GIVEN ENTRIES
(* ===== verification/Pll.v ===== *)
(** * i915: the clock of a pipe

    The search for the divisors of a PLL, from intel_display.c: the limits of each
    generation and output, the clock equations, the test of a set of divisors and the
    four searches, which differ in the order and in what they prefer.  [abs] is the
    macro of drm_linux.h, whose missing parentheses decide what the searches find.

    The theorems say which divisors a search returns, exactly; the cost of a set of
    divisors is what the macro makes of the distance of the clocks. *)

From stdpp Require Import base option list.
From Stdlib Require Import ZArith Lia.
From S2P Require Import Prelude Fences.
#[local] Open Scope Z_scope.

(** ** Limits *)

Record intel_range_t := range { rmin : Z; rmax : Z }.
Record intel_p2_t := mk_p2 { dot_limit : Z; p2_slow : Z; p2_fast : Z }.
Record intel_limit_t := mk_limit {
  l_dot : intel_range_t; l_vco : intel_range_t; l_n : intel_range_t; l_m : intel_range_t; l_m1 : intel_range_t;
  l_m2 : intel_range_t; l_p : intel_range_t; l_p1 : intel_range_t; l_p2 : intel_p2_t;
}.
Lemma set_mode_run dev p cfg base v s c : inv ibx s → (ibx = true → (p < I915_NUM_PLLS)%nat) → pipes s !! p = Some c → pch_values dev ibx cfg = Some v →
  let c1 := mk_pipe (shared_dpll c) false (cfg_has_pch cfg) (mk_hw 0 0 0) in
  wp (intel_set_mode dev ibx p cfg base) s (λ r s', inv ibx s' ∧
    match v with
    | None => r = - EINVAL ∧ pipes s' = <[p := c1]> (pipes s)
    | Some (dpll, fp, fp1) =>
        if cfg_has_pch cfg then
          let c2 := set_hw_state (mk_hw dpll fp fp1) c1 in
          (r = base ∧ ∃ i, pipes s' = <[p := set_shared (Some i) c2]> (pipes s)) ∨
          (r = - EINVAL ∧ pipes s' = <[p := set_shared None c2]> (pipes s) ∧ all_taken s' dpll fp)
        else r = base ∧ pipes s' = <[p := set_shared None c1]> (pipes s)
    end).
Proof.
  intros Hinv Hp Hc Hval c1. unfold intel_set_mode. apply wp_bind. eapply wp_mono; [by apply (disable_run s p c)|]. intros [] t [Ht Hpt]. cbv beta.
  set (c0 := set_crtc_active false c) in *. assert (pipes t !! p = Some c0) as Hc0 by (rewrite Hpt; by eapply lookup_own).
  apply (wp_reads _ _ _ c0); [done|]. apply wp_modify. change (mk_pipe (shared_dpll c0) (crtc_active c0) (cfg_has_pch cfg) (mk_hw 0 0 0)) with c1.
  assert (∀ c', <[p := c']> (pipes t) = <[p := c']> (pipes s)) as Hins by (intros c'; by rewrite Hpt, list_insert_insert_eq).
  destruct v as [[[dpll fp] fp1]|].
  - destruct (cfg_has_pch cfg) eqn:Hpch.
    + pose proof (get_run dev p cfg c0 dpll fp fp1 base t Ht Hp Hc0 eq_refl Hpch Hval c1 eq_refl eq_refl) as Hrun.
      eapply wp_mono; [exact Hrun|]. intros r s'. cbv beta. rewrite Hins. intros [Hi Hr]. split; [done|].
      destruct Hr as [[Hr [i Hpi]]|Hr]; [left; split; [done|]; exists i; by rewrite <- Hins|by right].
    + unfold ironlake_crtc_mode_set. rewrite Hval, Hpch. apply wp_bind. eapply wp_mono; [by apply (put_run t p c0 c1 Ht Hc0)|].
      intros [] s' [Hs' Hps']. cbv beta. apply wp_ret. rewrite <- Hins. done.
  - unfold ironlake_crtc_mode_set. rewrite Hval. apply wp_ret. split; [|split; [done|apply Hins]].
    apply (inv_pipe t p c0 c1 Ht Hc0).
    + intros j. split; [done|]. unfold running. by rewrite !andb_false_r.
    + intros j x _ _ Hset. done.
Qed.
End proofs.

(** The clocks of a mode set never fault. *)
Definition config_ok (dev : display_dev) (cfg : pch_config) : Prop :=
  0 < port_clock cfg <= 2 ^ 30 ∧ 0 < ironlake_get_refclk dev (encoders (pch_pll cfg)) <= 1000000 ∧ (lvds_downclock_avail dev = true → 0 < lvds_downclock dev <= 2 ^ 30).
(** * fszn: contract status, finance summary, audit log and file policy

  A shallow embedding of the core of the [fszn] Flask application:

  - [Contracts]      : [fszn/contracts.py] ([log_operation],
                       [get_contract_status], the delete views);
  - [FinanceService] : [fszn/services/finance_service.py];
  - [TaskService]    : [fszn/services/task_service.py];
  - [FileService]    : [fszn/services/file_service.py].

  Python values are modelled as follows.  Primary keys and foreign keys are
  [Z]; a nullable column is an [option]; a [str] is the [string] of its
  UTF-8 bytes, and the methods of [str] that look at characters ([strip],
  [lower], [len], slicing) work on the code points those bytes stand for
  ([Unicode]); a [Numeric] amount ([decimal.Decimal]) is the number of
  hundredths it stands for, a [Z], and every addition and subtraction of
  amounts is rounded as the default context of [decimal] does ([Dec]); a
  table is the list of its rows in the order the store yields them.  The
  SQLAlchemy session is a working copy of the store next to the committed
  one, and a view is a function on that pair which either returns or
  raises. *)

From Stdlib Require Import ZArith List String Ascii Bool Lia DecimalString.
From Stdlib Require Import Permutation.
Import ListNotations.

---

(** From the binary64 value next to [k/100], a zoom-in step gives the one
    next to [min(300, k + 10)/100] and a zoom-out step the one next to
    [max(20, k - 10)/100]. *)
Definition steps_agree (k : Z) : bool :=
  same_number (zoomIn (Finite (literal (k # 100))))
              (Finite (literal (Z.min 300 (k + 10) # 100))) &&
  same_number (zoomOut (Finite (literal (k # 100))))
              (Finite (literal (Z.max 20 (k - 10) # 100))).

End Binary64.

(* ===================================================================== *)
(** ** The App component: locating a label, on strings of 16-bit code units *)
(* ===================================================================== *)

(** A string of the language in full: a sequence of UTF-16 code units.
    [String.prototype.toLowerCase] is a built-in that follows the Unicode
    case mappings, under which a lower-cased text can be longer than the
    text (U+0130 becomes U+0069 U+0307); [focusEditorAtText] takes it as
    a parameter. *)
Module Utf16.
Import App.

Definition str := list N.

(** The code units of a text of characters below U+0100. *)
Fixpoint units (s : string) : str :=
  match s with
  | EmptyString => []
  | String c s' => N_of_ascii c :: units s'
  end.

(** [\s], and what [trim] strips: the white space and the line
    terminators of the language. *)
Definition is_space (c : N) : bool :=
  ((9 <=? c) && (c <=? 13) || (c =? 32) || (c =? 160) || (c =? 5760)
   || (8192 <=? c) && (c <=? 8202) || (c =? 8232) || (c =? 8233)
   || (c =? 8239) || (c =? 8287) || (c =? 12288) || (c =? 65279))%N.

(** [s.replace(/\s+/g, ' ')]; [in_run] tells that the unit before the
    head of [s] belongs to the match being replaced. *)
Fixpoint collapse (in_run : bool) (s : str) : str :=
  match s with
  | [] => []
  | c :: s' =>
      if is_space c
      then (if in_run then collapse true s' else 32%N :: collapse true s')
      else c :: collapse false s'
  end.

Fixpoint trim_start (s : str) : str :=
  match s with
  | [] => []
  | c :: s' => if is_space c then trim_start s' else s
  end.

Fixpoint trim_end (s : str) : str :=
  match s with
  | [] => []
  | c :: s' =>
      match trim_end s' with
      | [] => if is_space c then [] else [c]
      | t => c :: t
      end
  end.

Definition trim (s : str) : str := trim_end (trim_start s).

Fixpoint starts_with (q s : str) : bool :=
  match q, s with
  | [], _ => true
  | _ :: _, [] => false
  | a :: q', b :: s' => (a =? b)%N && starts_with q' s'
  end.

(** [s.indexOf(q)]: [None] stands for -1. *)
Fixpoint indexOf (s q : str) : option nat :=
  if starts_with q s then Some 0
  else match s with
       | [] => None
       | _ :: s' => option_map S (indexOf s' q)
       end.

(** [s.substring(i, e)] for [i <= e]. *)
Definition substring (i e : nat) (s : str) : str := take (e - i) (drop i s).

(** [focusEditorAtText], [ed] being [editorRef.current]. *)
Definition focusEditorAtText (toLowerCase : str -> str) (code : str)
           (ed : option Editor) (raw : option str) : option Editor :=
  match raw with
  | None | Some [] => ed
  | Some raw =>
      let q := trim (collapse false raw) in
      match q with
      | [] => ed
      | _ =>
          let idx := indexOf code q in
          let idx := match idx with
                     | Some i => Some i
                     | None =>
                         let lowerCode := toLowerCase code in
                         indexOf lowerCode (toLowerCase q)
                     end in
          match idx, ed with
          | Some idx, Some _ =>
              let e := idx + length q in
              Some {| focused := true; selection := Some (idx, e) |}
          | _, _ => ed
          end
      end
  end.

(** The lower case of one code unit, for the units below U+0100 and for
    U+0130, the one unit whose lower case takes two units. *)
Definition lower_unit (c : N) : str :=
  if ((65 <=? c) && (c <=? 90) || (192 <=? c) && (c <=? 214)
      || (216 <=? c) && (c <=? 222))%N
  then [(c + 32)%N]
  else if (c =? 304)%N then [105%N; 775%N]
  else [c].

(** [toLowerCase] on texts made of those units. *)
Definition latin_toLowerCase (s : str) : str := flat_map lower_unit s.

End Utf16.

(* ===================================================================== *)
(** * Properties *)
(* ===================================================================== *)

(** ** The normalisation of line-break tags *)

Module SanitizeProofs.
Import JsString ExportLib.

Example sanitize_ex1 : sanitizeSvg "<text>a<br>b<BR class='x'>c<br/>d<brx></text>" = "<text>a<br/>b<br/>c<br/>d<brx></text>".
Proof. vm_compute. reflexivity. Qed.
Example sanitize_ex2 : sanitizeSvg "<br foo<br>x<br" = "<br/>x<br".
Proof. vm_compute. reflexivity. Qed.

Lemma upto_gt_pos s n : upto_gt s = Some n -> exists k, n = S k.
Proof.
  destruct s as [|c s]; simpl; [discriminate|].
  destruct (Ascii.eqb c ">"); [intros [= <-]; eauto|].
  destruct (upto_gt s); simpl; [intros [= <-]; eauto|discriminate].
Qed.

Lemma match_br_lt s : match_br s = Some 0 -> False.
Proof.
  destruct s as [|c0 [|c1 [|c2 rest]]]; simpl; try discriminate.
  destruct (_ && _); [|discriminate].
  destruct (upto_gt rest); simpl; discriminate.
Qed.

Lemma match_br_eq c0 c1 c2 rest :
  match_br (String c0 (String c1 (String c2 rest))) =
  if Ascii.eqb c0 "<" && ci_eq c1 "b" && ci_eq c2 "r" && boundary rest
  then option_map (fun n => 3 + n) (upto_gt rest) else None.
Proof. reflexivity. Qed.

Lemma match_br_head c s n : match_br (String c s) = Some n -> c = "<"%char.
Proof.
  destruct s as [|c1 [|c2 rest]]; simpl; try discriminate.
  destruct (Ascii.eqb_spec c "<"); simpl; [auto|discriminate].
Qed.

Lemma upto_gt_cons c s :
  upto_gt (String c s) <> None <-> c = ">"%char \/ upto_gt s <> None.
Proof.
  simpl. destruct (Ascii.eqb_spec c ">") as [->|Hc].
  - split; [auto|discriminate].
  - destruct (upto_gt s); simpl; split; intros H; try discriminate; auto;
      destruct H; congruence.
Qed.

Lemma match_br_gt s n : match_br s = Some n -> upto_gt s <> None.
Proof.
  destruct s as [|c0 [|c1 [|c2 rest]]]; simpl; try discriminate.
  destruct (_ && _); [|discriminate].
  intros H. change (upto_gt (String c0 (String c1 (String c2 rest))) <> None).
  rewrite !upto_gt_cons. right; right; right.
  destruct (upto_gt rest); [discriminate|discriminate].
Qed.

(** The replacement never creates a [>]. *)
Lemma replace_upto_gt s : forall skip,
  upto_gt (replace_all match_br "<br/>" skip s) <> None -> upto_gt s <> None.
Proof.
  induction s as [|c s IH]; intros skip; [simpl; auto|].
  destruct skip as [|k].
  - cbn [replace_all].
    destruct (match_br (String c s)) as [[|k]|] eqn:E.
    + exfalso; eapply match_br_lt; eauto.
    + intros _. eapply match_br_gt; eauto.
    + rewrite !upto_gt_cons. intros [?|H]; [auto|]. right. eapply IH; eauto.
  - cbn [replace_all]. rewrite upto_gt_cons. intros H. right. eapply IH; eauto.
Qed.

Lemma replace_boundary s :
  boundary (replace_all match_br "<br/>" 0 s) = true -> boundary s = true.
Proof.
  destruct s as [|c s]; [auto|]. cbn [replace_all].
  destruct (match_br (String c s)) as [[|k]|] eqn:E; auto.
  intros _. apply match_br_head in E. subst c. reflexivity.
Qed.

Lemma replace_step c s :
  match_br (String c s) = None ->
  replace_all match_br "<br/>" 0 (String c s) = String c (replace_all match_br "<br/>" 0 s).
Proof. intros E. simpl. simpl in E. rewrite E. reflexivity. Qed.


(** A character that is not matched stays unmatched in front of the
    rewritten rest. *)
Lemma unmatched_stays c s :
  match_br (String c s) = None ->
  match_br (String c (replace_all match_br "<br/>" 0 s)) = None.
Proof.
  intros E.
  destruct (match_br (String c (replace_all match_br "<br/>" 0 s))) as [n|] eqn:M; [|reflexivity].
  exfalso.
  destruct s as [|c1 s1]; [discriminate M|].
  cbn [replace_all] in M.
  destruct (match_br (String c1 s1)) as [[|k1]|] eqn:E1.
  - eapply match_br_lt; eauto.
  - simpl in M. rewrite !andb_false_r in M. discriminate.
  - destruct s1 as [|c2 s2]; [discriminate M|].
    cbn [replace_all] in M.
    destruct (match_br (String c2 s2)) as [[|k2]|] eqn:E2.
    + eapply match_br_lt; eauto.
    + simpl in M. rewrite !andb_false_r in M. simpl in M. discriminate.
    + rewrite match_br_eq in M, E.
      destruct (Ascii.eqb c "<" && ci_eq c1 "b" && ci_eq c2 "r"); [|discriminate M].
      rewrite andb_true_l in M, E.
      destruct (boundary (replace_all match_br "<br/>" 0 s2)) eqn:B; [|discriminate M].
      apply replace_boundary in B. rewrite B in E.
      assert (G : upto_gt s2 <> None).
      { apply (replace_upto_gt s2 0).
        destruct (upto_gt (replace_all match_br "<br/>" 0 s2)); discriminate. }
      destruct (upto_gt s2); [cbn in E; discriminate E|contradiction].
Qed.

* * *

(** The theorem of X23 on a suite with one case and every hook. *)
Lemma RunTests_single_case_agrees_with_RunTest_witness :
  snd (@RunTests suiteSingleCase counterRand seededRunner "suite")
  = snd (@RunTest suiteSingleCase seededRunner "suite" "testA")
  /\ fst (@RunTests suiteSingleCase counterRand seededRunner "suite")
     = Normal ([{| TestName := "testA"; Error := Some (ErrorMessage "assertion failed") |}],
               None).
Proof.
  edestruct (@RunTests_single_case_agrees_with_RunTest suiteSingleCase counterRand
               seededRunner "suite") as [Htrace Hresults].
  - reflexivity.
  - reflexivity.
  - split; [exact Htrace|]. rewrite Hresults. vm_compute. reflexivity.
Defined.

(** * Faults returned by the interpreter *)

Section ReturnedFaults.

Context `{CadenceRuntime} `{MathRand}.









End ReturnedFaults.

TASK TO COMPLETE
Of the entries above, repeat exactly the lines between the line with "Proof. reflexivity. Qed." and the line with "Lemma upto_gt_cons c", inclusive, and no others.

SOLUTION TO THIS TASK
Proof. reflexivity. Qed.

Lemma match_br_head c s n : match_br (String c s) = Some n -> c = "<"%char.
Proof.
  destruct s as [|c1 [|c2 rest]]; simpl; try discriminate.
  destruct (Ascii.eqb_spec c "<"); simpl; [auto|discriminate].
Qed.

Lemma upto_gt_cons c s :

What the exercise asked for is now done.